#### EXERCISE REQUIREMENTS:
Records follow. Copy every line with "over".

# # # #

(* ===== verification/LoopEvent.v ===== *)
(** What a worker does at the begin and at the end of an iteration
    ([loopevent.cpp]): it merges the work of the earlier stages, and at the end
    sends every page it touched to the later stages and to the try-commit unit. *)
From S2P Require Import Prelude Machine Strategy Pages SwQueue Packet State Communicate Malloc Separation Speculation Protection Prediction Units Control.
From stdpp Require Import strings.
#[local] Open Scope Z_scope.

(** ** Begin of an iteration *)

Definition check_misspec : W unit :=
  let! pcb := get_pcb in
  let! iter := current_iter in
  if negb (misspeculation_happened pcb =? 0) then
    if misspeculated_iteration pcb <=? iter then halt (Exited 0) else ret tt
  else ret tt.

Section begin_iter.
(** What the other processes do to the shared state before round [r] of the
    waiting loop. *)
Context (others : Z → shared → shared).

(** [while (!( *good_to_go )) process_reverse_commit_queue(wid)], at most [2^31]
    rounds. *)
Definition wait_round (wid r : Z) : W (Z + Z) :=
  modsh (others r) ;;;
  let! g := getsh good_to_go in
  match g with
  | None => halt Fault
  | Some v => if v =? 0 then process_reverse_commit_queue wid ;;; ret (inl (r + 1)) else ret (inr r)
  end.
Definition wait_good_to_go (wid : Z) : W unit :=
  let! _ := loop_with 31 (wait_round wid) 0 in
  ret tt.

Definition begin_iter : W unit :=
  let! wid := my_worker_id in
  let! iter := current_iter in
  when (negb (iter =? 0)) (wait_good_to_go wid) ;;;
  process_incoming_packets wid iter ;;;
  check_misspec ;;;
  let! g := g_ in
  let stage := GET_MY_STAGE g wid in
  when (negb (iter =? 0) && (stage =? 0))
    (update_loop_invariants ;;;
     update_linear_predicted_values ;;;
     to_try_commit wid 0xDEADBEEF 0 NULL WRITE BOI ;;; ret tt) ;;;
  when (run_iteration g wid iter) (reset_protection wid).
End begin_iter.

(** ** End of an iteration *)

Definition RO_ENTRY_BUFFER_SIZE : Z := PAGE_SIZE / 8.

Definition forward_ro_page (wid iter : Z) : W unit :=
  let! index := getp ro_page_index in
  when (negb (index =? 0))
    (let! data := gete e_ro_page_buffer in
     forward_page wid iter data CHECK_RO_PAGE ;;;
     modmem (λ m, memset m data 0 PAGE_SIZE)).

Definition buffer_ro_page (wid iter page : Z) : W unit :=
  let! index := getp ro_page_index in
  when (index =? RO_ENTRY_BUFFER_SIZE)
    (forward_ro_page wid iter ;;;
     modp (set_ro_page_index 0)) ;;;
  let! data := gete e_ro_page_buffer in
  let! index := getp ro_page_index in
  modmem (λ m, store 8 m (data + 8 * index) page) ;;;
  modp (λ p, set_ro_page_index (u32 (ro_page_index p + 1)) p).

(** One word of a page with few marked words. *)
Definition forward_word (wid iter mem_ shadow check i : Z) : W unit :=
  let! m := getp p_mem in
  let sv := load 8 m (shadow + i) in
  when (negb (sv =? 0))
    (forward_packet wid iter (mem_ + i) (WInt (load 8 m (mem_ + i))) 8 check ;;;
     forward_packet wid iter 0 (WInt sv) 8 check ;;;
     ret tt).

Definition forward_pair (nonzero wid iter mem_ shadow check : Z) : W unit :=
  (if 8 <? nonzero then
     forward_page wid iter mem_ check ;;;
     forward_page wid iter shadow check ;;; ret tt
   else if negb (nonzero =? 0) then
     for_ (strided (PAGE_SIZE / 8) 8) (forward_word wid iter mem_ shadow check)
   else buffer_ro_page wid iter mem_) ;;;
  modmem (λ m, set_zero_page m shadow).

(** [unsigned nonzero = clear_read(shadow)] on the process memory. *)
Definition run_clear_read (shadow : Z) : W Z :=
  let! m := getp p_mem in
  modmem (λ _, (clear_read m shadow).2) ;;;
  ret (clear_read m shadow).1.

(** [if ( *shadow & 0x80 ) { *shadow = *shadow & 0x7f; ... }]. *)
Definition if_touched (shadow : Z) (k : W unit) : W unit :=
  let! m := getp p_mem in
  when (negb (Z.land (rd m shadow) 0x80 =? 0))
    (modmem (λ m, wr m shadow (Z.land (rd m shadow) 0x7f)) ;;; k).

(** The page loops of the separation heaps. *)
Definition check_nrbw_page (wid iter page : Z) : W unit :=
  let shadow := GET_SHADOW_OF page in
  if_touched shadow
    (let! nonzero := run_clear_read shadow in
     let! m := getp p_mem in
     if check_nrbw m shadow then forward_pair nonzero wid iter page shadow CHECK_FREE
     else misspec "nrbw check failed
").

Definition forward_region_page (wid iter check page : Z) : W unit :=
  let shadow := GET_SHADOW_OF page in
  if_touched shadow
    (let! nonzero := run_clear_read shadow in
     forward_pair nonzero wid iter page shadow check).

(** The loops over the pages of the heaps of a region, of one process and of all
    workers; a null region is skipped. *)
Definition for_region (region : option (list Z)) (body : Z → W unit) : W unit :=
  let! s := sep id in
  for_ (default [] region) (λ i, for_ (page_range (heap_begin s i) (heap_bound s i)) body).
Definition for_versioned_region (region : option (list Z)) (body : Z → W unit) : W unit :=
  let! s := sep id in
  for_ (default [] region) (λ i, for_ (seqZ 0 MAX_WORKERS) (λ j,
    for_ (page_range (versioned_heap_begin s j i) (versioned_heap_bound s j i)) body)).

Definition check_region_nrbw (region : option (list Z)) (wid iter : Z) : W unit :=
  for_region region (check_nrbw_page wid iter).
Definition check_versioned_region_nrbw (region : option (list Z)) (wid iter : Z) : W unit :=
  for_versioned_region region (check_nrbw_page wid iter).
Definition forward_region (region : option (list Z)) (wid iter check : Z) : W unit :=
  for_region region (forward_region_page wid iter check).
Definition forward_versioned_region (region : option (list Z)) (wid iter check : Z) : W unit :=
  for_versioned_region region (forward_region_page wid iter check).

(** The body of the three loops over the pages of globals, stacks and heaps. *)
Definition end_page (wid iter shadow : Z) : W unit :=
  if_touched shadow
    (let! m := getp p_mem in
     if is_zero_page m shadow then ret tt else
     let! nonzero := run_clear_read shadow in
     forward_pair nonzero wid iter (GET_ORIGINAL_OF shadow) shadow CHECK_REQUIRED).

(** The allocations that were not yet reported. *)
Definition flush_ver_mallocs (wid : Z) : W unit :=
  let! base := gete e_ver_malloc_buffer in
  let! m := getp p_mem in
  let index := load 8 m (buf_index base wid) in
  broadcast_malloc_chunk wid (buf_elem base wid) (u32 (index * SIZEOF_VerMallocInstance)) ;;;
  modmem (λ m, memset m (buf_elem base wid) 0 (SIZEOF_VerMallocInstance * PAGE_SIZE)) ;;;
  modmem (λ m, store 8 m (buf_index base wid) 0).

Definition end_iter : W unit :=
  let! wid := my_worker_id in
  let! iter := current_iter in
  let! g := g_ in
  let stage := GET_MY_STAGE g wid in
  when (run_iteration g wid iter)
    (update_shadow_for_loop_invariants ;;;
     update_shadow_for_linear_predicted_values ;;;
     flush_ver_mallocs wid ;;;
     let! globals := getp shadow_globals in
     for_ globals (end_page wid iter) ;;;
     let! stacks := getp shadow_stacks in
     for_ stacks (end_page wid iter) ;;;
     let! heaps_ := getp shadow_heaps in
     for_ heaps_ (end_page wid iter) ;;;
     forward_ro_page wid iter) ;;;
  let wid_offset := GET_WID_OFFSET_IN_STAGE g (u32 iter) stage in
  when (u32 (wid - GET_FIRST_WID_OF_STAGE g stage) =? wid_offset)
    (broadcast_event wid 0xDEADBEEF 0 NULL WRITE EOI ;;; ret tt) ;;;
  advance_iter.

# # # #

#### RESULT OF THE TASK:
(** The loops over the pages of the heaps of a region, of one process and of all
(** The body of the three loops over the pages of globals, stacks and heaps. *)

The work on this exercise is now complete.